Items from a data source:
Lemma load_rows rows m :
  (∀ m r, r ∈ rows → load1 (Some m) r = Some (<[key_of_row r := rec_of_row r]> m)) →
  NoDup (key_of_row <$> rows) →
  ∃ m', foldl load1 (Some m) rows = Some m' ∧
    (∀ r, r ∈ rows → m' !! key_of_row r = Some (rec_of_row r)) ∧
    (∀ k, k ∉ key_of_row <$> rows → m' !! k = m !! k).
Proof.
  induction rows as [|r rows IH] using rev_ind; intros Hl Hnd; [by exists m; split_and!; [|set_solver|]|].
  rewrite fmap_app, NoDup_app in Hnd. destruct Hnd as (Hnd & Hd & _).
  destruct IH as (m' & Hf & Hin & Hout); [set_solver|done|].
  exists (<[key_of_row r := rec_of_row r]> m'). rewrite foldl_app, Hf. cbn. split_and!.
  - apply Hl. set_solver.
  - intros r' [Hr'| ->%list_elem_of_singleton]%elem_of_app; [|by rewrite lookup_insert_eq].
    rewrite lookup_insert_ne; [by apply Hin|]. intros E. apply (Hd (key_of_row r')); [by apply list_elem_of_fmap_2|].
    cbn. rewrite E. set_solver.
  - intros k Hk. rewrite fmap_app, not_elem_of_app in Hk. destruct Hk as [Hk1 Hk2].
    rewrite lookup_insert_ne; [by apply Hout|]. intros E. apply Hk2. cbn. set_solver.
Qed.

(** A map written as the rows of its values, in any order, is read back. *)
Lemma load_written (recs : gmap K Rec) (g : Rec → Rec) (row : K * Rec → Row) rows :
  rows ≡ₚ row <$> map_to_list recs →
  (∀ k r, recs !! k = Some r →
     key_of_row (row (k, r)) = k ∧ rec_of_row (row (k, r)) = g r ∧
     ∀ m, load1 (Some m) (row (k, r)) = Some (<[k := g r]> m)) →
  foldl load1 (Some ∅) rows = Some (g <$> recs).
Proof.
  intros Hp Hrow.
  assert (∀ r, r ∈ rows → ∃ k v, recs !! k = Some v ∧ r = row (k, v)) as Hrows.
  { intros r. rewrite Hp. intros ([k v] & -> & Hkv%elem_of_map_to_list)%list_elem_of_fmap. eauto. }
  assert (key_of_row <$> rows ≡ₚ (map_to_list recs).*1) as Hkeys.
  { rewrite Hp, <-list_fmap_compose. apply reflexive_eq, list_fmap_ext. intros i [k v] Hi%list_elem_of_lookup_2. cbn.
    by apply Hrow, elem_of_map_to_list. }
  destruct (load_rows rows ∅) as (m' & Hf & Hin & Hout).
  { intros m r (k & v & Hkv & ->)%Hrows. destruct (Hrow k v Hkv) as (-> & -> & Hl). apply Hl. }
  { rewrite Hkeys. apply NoDup_fst_map_to_list. }
  rewrite Hf. f_equal. apply map_eq. intros k. rewrite lookup_fmap. destruct (recs !! k) as [v|] eqn:E.
  - destruct (Hrow k v E) as (Ek & Ev & _). assert (row (k, v) ∈ rows) as Hr
      by (rewrite Hp; by apply list_elem_of_fmap_2, elem_of_map_to_list).
    apply Hin in Hr. by rewrite Ek, Ev in Hr.
  - rewrite Hout; [apply lookup_empty|]. rewrite Hkeys. intros (kv & -> & Hkv)%list_elem_of_fmap.
    apply elem_of_map_to_list' in Hkv. congruence.
Qed.
End reading.

(** ** The key store *)

Record keys_ok (st : RunnerKeyStore) : Prop := {
  ko_path : ks_path st = true;
  ko_wf id r : ks_keys st !! id = Some r → id = EncodeToString (rk_Key r) ∧ wf_key (rk_Key r);
}.

(** The file reads back as what is in memory. *)
Definition keys_synced (st : RunnerKeyStore) : Prop :=
  foldl load_row (Some ∅) (default [] (ks_file st)) = Some (json_key <$> ks_keys st).

Lemma saveLocked_synced ok st st' good :
  keys_ok st → saveLocked ok st = (st', good) →
  keys_ok st' ∧ ks_keys st' = ks_keys st ∧ good = ok ∧ (ok = true → keys_synced st') ∧
  (ok = false → ks_file st' = ks_file st).
Proof.
  intros Hk. unfold saveLocked. rewrite (ko_path _ Hk). cbn [negb]. destruct ok; intros [= <- <-]; [|by split_and!].
  split_and!; try done.
  { split; [by apply Hk|]. intros id r. apply (ko_wf _ Hk). }
  intros _. unfold keys_synced.
  change (foldl load_row (Some ∅) (sort_stable row_less ((λ p, key_row p.1 p.2) <$> map_to_list (ks_keys st))) = Some (json_key <$> ks_keys st)).
  apply (load_written rj_Key (λ r, mkRunnerKeyRecord (default [] (DecodeString (rj_Key r))) (rj_Label r) (rj_EnrolledAt r) (rj_EnrolledBy r))
    load_row (ks_keys st) json_key (λ p, key_row p.1 p.2)); [apply sort_stable_perm|].
  intros k r Hr. destruct (ko_wf _ Hk _ _ Hr) as [-> [Hl Hb]].
  assert (DecodeString (EncodeToString (rk_Key r)) = Some (rk_Key r)) as Hd by (by apply DecodeString_EncodeToString).
  cbn [key_row rj_Key rj_Label rj_EnrolledAt rj_EnrolledBy fst snd]. rewrite (json_string_utf8 _ (utf8_hex _ Hb)), Hd. cbn [default]. split_and!; [done|done|].
  intros m. unfold load_row. cbn [mbind option_bind rj_Key rj_Label rj_EnrolledAt rj_EnrolledBy key_row].
  rewrite (json_string_utf8 _ (utf8_hex _ Hb)), Hd. cbn [mbind option_bind]. by rewrite Hl.
Qed.

Definition keys_step (st st' : RunnerKeyStore) (good : Prop) : Prop :=
  keys_ok st' ∧ (good → keys_synced st → keys_synced st').

Lemma keys_step_refl st good : keys_ok st → keys_step st st good.
Proof. by split. Qed.

Lemma keys_step_save ok st m st' g :
  keys_ok st → keys_ok st{{ ks_keys := m }} → saveLocked ok st{{ ks_keys := m }} = (st', g) →
  keys_step st st' (ok = true).
Proof. intros _ Hm Hs. destruct (saveLocked_synced _ _ _ _ Hm Hs) as (? & _ & _ & ? & _). by split; auto. Qed.

Lemma keys_ok_insert st id r :
  keys_ok st → id = EncodeToString (rk_Key r) → wf_key (rk_Key r) →
  keys_ok st{{ ks_keys := <[id := r]> (ks_keys st) }}.
Proof.
  intros Hk -> Hw. split; [by apply Hk|]. intros id' r'.
  change (ks_keys st{{ks_keys:=_}}) with (<[EncodeToString (rk_Key r) := r]> (ks_keys st)).
  intros [[<- <-]|[_ E]]%lookup_insert_Some; [done|]. by apply (ko_wf _ Hk).
Qed.

Lemma Enroll_step ok rec st st' a g :
  keys_ok st → wf_key (rk_Key rec) → Enroll ok rec st = (st', a, g) → keys_step st st' (ok = true).
Proof.
  intros Hk Hw. unfold Enroll. destruct (ks_keys st !! EncodeToString (rk_Key rec)) as [cur|] eqn:E.
  - destruct (_ || _); [intros [= <- _ _]; by apply keys_step_refl|]. destruct (saveLocked ok _) as [st1 g1] eqn:Es.
    intros [= <- _ _]. eapply keys_step_save; [done| |exact Es].
    destruct (ko_wf _ Hk _ _ E) as [Hid Hwc]. by apply keys_ok_insert.
  - destruct (saveLocked ok _) as [st1 g1] eqn:Es. intros [= <- _ _].
    eapply keys_step_save; [done| |exact Es]. by apply keys_ok_insert.
Qed.

Lemma Remove_step ok pub st st' e :
  keys_ok st → Remove ok pub st = (st', e) → keys_step st st' (ok = true).
Proof.
  intros Hk. unfold Remove. destruct (ks_keys st !! EncodeToString pub) as [cur|] eqn:E;
    [|intros [= <- _]; by apply keys_step_refl].
  destruct (saveLocked ok _) as [st1 g1] eqn:Es. intros [= <- _]. eapply keys_step_save; [done| |exact Es].
  split; [by apply Hk|]. intros id r.
  change (ks_keys st{{ks_keys:=_}}) with (delete (EncodeToString pub) (ks_keys st)).
  intros [_ Hr]%lookup_delete_Some. by apply (ko_wf _ Hk).
Qed.

Lemma Resolve_found prefix st rec :
  keys_ok st → Resolve prefix st = Ok rec → wf_key (rk_Key rec) ∧ Lookup (rk_Key rec) st = Some rec.
Proof.
  intros Hk. unfold Resolve. case_match; [done|].
  destruct (filter _ _) as [|kv [|? ?]] eqn:Ef; [done| |done]. intros [= <-].
  assert (kv ∈ filter (λ kv : string * RunnerKeyRecord, HasPrefix kv.1 (ToLower (TrimSpace prefix)) = true)
    (map_to_list (ks_keys st))) as Hin by (rewrite Ef; by left).
  apply list_elem_of_filter in Hin as [_ Hin]. apply elem_of_map_to_list' in Hin.
  destruct (ko_wf _ Hk _ _ Hin) as [Hid Hw]. split; [done|]. unfold Lookup. by rewrite <-Hid.
Qed.

(** ** The dial store *)

Record dials_ok (st : RunnerDialStore) : Prop := {
  do_path : ds_path st = true;
  do_wf id r : ds_recs st !! id = Some r → rd_ID r = id ∧ id ≠ 0 ∧ wf_key (rd_Key r);
  do_synced : foldl load_dial (Some ∅) (default [] (ds_file st)) = Some (json_dial <$> ds_recs st);
}.

Lemma dial_rows_load recs :
  (∀ id r, recs !! id = Some r → rd_ID r = id ∧ id ≠ 0 ∧ wf_key (rd_Key r)) →
  foldl load_dial (Some ∅) (dial_rows recs) = Some (json_dial <$> recs).
Proof.
  intros Hw.
  apply (load_written dj_ID (λ r, mkRunnerDialRecord (dj_ID r) (dj_Candidates r) (default [] (DecodeString (dj_Key r)))
    (dj_Label r) (dj_AddedAt r) (dj_AddedBy r)) load_dial recs json_dial (λ p, dial_row p.2)).
  { unfold dial_rows. rewrite sort_stable_perm. by rewrite <-list_fmap_compose. }
  intros k r Hr. destruct (Hw _ _ Hr) as (Hid & Hz & [Hl Hb]).
  assert (DecodeString (EncodeToString (rd_Key r)) = Some (rd_Key r)) as Hd by (by apply DecodeString_EncodeToString).
  unfold dial_row, load_dial. cbn [snd dj_ID dj_Candidates dj_Key dj_Label dj_AddedAt dj_AddedBy mbind option_bind].
  rewrite (json_string_utf8 _ (utf8_hex _ Hb)), Hd. cbn [mbind option_bind default from_option]. rewrite Hl, Hid. destruct r as [i ? ? ? ? ?].
  cbn in Hid |- *. subst i. split_and!; [done..|]. intros m. by destruct (N.eqb_spec k 0).
Qed.

(** A change of the records, written: the map may be anything well formed. *)
Lemma dials_ok_written st recs :
  ds_path st = true → (∀ id r, recs !! id = Some r → rd_ID r = id ∧ id ≠ 0 ∧ wf_key (rd_Key r)) →
  dials_ok st{{ ds_recs := recs }}{{ ds_file := Some (dial_rows recs) }}.
Proof. intros Hp Hw. split; [done|exact Hw|]. by apply dial_rows_load. Qed.

Lemma save_dials ok st recs :
  dials_ok st →
  saveDialsLocked ok st{{ ds_recs := recs }} =
    if ok then (st{{ ds_recs := recs }}{{ ds_file := Some (dial_rows recs) }}, true)
    else (st{{ ds_recs := recs }}, false).
Proof. intros Hd. unfold saveDialsLocked. change (ds_path st{{ds_recs:=recs}}) with (ds_path st). by rewrite (do_path _ Hd). Qed.

(** Rolling the records back to what they were gives the store back. *)
Lemma dials_rollback st recs recs' :
  recs' = ds_recs st → st{{ ds_recs := recs }}{{ ds_recs := recs' }} = st.
Proof. intros ->. by destruct st. Qed.

Lemma dials_ok_subset st recs :
  dials_ok st → recs ⊆ ds_recs st → dials_ok st{{ ds_recs := recs }}{{ ds_file := Some (dial_rows recs) }}.
Proof.
  intros Hd Hs. apply dials_ok_written; [apply Hd|].
  intros id r Hr. eapply (do_wf _ Hd), lookup_weaken; done.
Qed.

Lemma fresh_id_spec draws recs id : fresh_id draws recs = Some id → id ≠ 0 ∧ recs !! id = None.
Proof.
  induction draws as [|d draws IH]; cbn; [done|]. destruct (N.eqb_spec d 0); cbn; [done|].
  case_bool_decide; [by intros [= <-]|done].
Qed.

Lemma DialStore_Add_ok ok draws rec st :
  dials_ok st → wf_key (rd_Key rec) → dials_ok (DialStore_Add ok draws rec st).1.
Proof.
  intros Hd Hw. unfold DialStore_Add. destruct (fresh_id draws (ds_recs st)) as [id|] eqn:Ef; [|done].
  apply fresh_id_spec in Ef as [Hz Hn]. rewrite (save_dials ok) by done.
  destruct ok.
  - set (rec' := rec{{ rd_ID := id }}). cbn [fst]. apply dials_ok_written; [apply Hd|].
    intros i r [[<- <-]|[_ Hr]]%lookup_insert_Some; [by split_and!|by apply (do_wf _ Hd)].
  - cbn [fst]. rewrite dials_rollback; [done|].
    change (ds_recs st{{ds_recs:=?m}}) with m. by apply delete_insert_id.
Qed.

Lemma DialStore_Remove_ok ok id st : dials_ok st → dials_ok (DialStore_Remove ok id st).1.
Proof.
  intros Hd. unfold DialStore_Remove. destruct (ds_recs st !! id) as [r|] eqn:E; [|done].
  rewrite (save_dials ok) by done. destruct ok; cbn [fst].
  - apply dials_ok_subset; [done|]. apply delete_subseteq.
  - rewrite dials_rollback; [done|]. change (ds_recs st{{ds_recs:=?m}}) with m. by rewrite insert_delete_id.
Qed.

Lemma elem_of_on_key key recs r : r ∈ on_key key recs ↔ rd_Key r = key ∧ ∃ id, recs !! id = Some r.
Proof.
  unfold on_key. rewrite list_elem_of_filter, list_elem_of_fmap. split.
  - intros [Hk ([id r'] & -> & Hr)]. apply elem_of_map_to_list in Hr. eauto.
  - intros [Hk [id Hr]]. split; [done|]. exists (id, r). by rewrite elem_of_map_to_list.
Qed.

Lemma foldl_insert_recs (l : list RunnerDialRecord) (m : gmap N RunnerDialRecord) id :
  NoDup (rd_ID <$> l) →
  foldl (λ m r, <[rd_ID r := r]> m) m l !! id =
    match find_first (λ r, rd_ID r =? id) l with Some r => Some r | None => m !! id end.
Proof.
  revert m. induction l as [|r l IH]; intros m; cbn; [done|]. intros [Hn Hnd]%NoDup_cons. rewrite IH by done.
  destruct (N.eqb_spec (rd_ID r) id) as [<-|Hne].
  - rewrite (proj2 (find_first_None _ l)); [by rewrite lookup_insert_eq|].
    intros x Hx. apply N.eqb_neq. intros E. apply Hn. rewrite <-E. by apply list_elem_of_fmap_2.
  - case_match; [done|]. by rewrite lookup_insert_ne.
Qed.

Lemma on_key_NoDup key st : dials_ok st → NoDup (rd_ID <$> on_key key (ds_recs st)).
Proof.
  intros Hd. unfold on_key. eapply sublist_NoDup; [|apply sublist_fmap, sublist_filter].
  assert (rd_ID <$> (map_to_list (ds_recs st)).*2 = (map_to_list (ds_recs st)).*1) as ->.
  { rewrite <-list_fmap_compose. apply list_fmap_ext. intros i [k r] Hi%list_elem_of_lookup_2. cbn.
    by apply (do_wf _ Hd), elem_of_map_to_list. }
  apply NoDup_fst_map_to_list.
Qed.

Lemma RemoveByKey_ok ok key st : dials_ok st → dials_ok (RemoveByKey ok key st).1.
Proof.
  intros Hd. unfold RemoveByKey. set (kept := filter _ (ds_recs st)).
  destruct (on_key key (ds_recs st)) as [|r0 l0] eqn:El.
  - cbn [fst]. assert (kept = ds_recs st) as ->; [|by destruct st].
    apply map_filter_id. intros id r Hr Hk. assert (r ∈ on_key key (ds_recs st)) by (apply elem_of_on_key; eauto).
    rewrite El in H. by apply not_elem_of_nil in H.
  - rewrite <-El. rewrite (save_dials ok) by done. destruct ok; cbn [fst].
    + apply dials_ok_subset; [done|]. apply map_filter_subseteq.
    + rewrite dials_rollback; [done|]. change (ds_recs st{{ds_recs:=?m}}) with m. apply map_eq. intros id.
      rewrite foldl_insert_recs by (by apply on_key_NoDup).
      destruct (find_first _ _) as [r|] eqn:Ef.
      * apply find_first_Some in Ef as [[_ [id' Hr]]%elem_of_on_key Hid%N.eqb_eq].
        destruct (do_wf _ Hd _ _ Hr) as [Hid' _]. congruence.
      * rewrite find_first_None in Ef. unfold kept. rewrite map_lookup_filter. destruct (ds_recs st !! id) as [r|] eqn:Er; [|done].
        cbn. rewrite option_guard_True; [done|]. intros Hk.
        assert (r ∈ on_key key (ds_recs st)) as Hin by (apply elem_of_on_key; eauto).
        specialize (Ef r Hin). apply N.eqb_neq in Ef. by destruct (do_wf _ Hd _ _ Er).
Qed.

(** ** Any sequence of verbs *)

Record verbs_inv (v : key_verbs) : Prop := {
  vi_keys st : kv_keys v = Some st → keys_ok st;
  vi_dials d : kv_dials v = Some d → dials_ok d;
  vi_adding r : r ∈ kv_adding v → wf_key (rd_Key r);
}.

TASK TO COMPLETE ▸
Show every line in the records above that contains the word "kept".

RESULT OF THIS EXERCISE ▸
  intros Hd. unfold RemoveByKey. set (kept := filter _ (ds_recs st)).
  - cbn [fst]. assert (kept = ds_recs st) as ->; [|by destruct st].
      * rewrite find_first_None in Ef. unfold kept. rewrite map_lookup_filter. destruct (ds_recs st !! id) as [r|] eqn:Er; [|done].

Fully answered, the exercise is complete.